Any peer-to-peer solution is very likely to (at least in my country) contain honeypots to find the IPs of people downloading (which is not illegal afaik) and seeding (which is illegal) copyrighted media. They then take those IPs to the respective ISP to obtain your identity and send you "pay us or we sue you" letters.
Just buy a VPS/VPN that is okay with torrenting. (My suggestion is to try the different services and stick with one that doesn't ban you.)(I have never encountered one that cared, but some VPNs did feel like they throttled torrent traffic.)
Plex + Sonarr + Radarr + Deluge running on a seedbox is far far beyond what most people think piracy is. That setup can search for shows for you across multiple public and private trackers, download them, sort them, watch for new episodes or movies, notify you when they are downloaded.
I personally have settled for the 3rd option and I don't feel any loss for that reason. The really create FOMO in people, just look at how many paid Disney to watch Mulan early even with a subscription.
The market is littered by art like products driven by analytics and it is hard to find good art. Sometimes I play some new releases on Tidal when I am working and there is rarely something that would make me store it in my own playlist. Everything is the same and they protect it like these were some nuclear plans.
That doesn't make any sense. Not only is it not any harder to get it from some website than from your friend, the way people get it from their friend is by sharing the original disc or their Netflix password, which the DRM doesn't prevent in any way.
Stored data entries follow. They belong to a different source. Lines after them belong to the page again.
Lemma isScopeRegistration_idRegistration (t i : o.Expression) :
  isScopeRegistration (idRegistration t i) = false.
Proof. reflexivity. Qed.

Lemma isIdRegistration_idRegistration (t i : o.Expression) :
  isIdRegistration (idRegistration t i) = true.
Proof. reflexivity. Qed.

Lemma isIdRegistration_scopeRegistration (t : o.Expression)
  (entries : list (string * o.Expression)) :
  isIdRegistration (scopeRegistration t entries) = false.
Proof. reflexivity. Qed.

Lemma filter_scope_idStatements (meta : R3NgModuleMetadata.t) :
  filter isScopeRegistration (idStatements meta) = [].
Proof. unfold idStatements. now destruct (R3NgModuleMetadata.id meta). Qed.

Lemma filter_id_scopeStatements (meta : R3NgModuleMetadata.t) :
  filter isIdRegistration (scopeStatements meta) = [].
Proof.
  unfold scopeStatements.
  now destruct (R3NgModuleMetadata.selectorScopeMode meta), (scopeEntries meta).
Qed.

Lemma filter_scope_scopeStatements (meta : R3NgModuleMetadata.t) :
  filter isScopeRegistration (scopeStatements meta) = scopeStatements meta.
Proof.
  unfold scopeStatements.
  now destruct (R3NgModuleMetadata.selectorScopeMode meta), (scopeEntries meta).
Qed.

Lemma filter_id_idStatements (meta : R3NgModuleMetadata.t) :
  filter isIdRegistration (idStatements meta) = idStatements meta.
Proof. unfold idStatements. now destruct (R3NgModuleMetadata.id meta). Qed.

Lemma scopeEntries_nil_iff (meta : R3NgModuleMetadata.t) :
  scopeEntries meta = [] <->
  R3NgModuleMetadata.declarations meta = [] /\
  R3NgModuleMetadata.imports meta = [] /\
  R3NgModuleMetadata.exports meta = [].
Proof.
  unfold scopeEntries, scopeFields.
  destruct (R3NgModuleMetadata.declarations meta),
    (R3NgModuleMetadata.imports meta), (R3NgModuleMetadata.exports meta);
    cbn; intuition congruence.
Qed.

Ltac absent_key :=
  apply lookup_None_iff; cbn;
  repeat match goal with
  | |- context [match ?l with [] => _ | _ :: _ => _ end] => destruct l; cbn
  | |- context [match ?x with Some _ => _ | None => _ end] => destruct x; cbn
  end; reflexivity.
Yes movie DRM does seem completely pointless. Game DRM on the other hand does seem to hold up for the first few months which is where most of the sales happen. It would be nice if devs dropped the DRM once it is cracked though.
The point isn't to protect content, but to need permission from the DRM makers to make a viable browser (or TV, or music player, or ebook reader, or...) Without their blessing, it won't work with locked content, and your users will go to a competitor favored by the DRM owners.
You can record data coming to the LCD panel or record the TV screen by a camera. With just degraded quality. On the other hand, I can't even take a screenshot of DRM-protected content on Android which can be very annoying sometimes.
DRM is an extra fee imposed on the parties that follow the letter of the law. It's like building permits but the transfer of wealth is to a private entity instead of the state (which has its pros and cons).
Like others said, for non-interactive media it is mostly pointless, but for executable code (especially stuff that's online or will update a lot, like games) it does some work.
All it does is infringe on our rights to be able to do what we want on our own devices. It's crazy.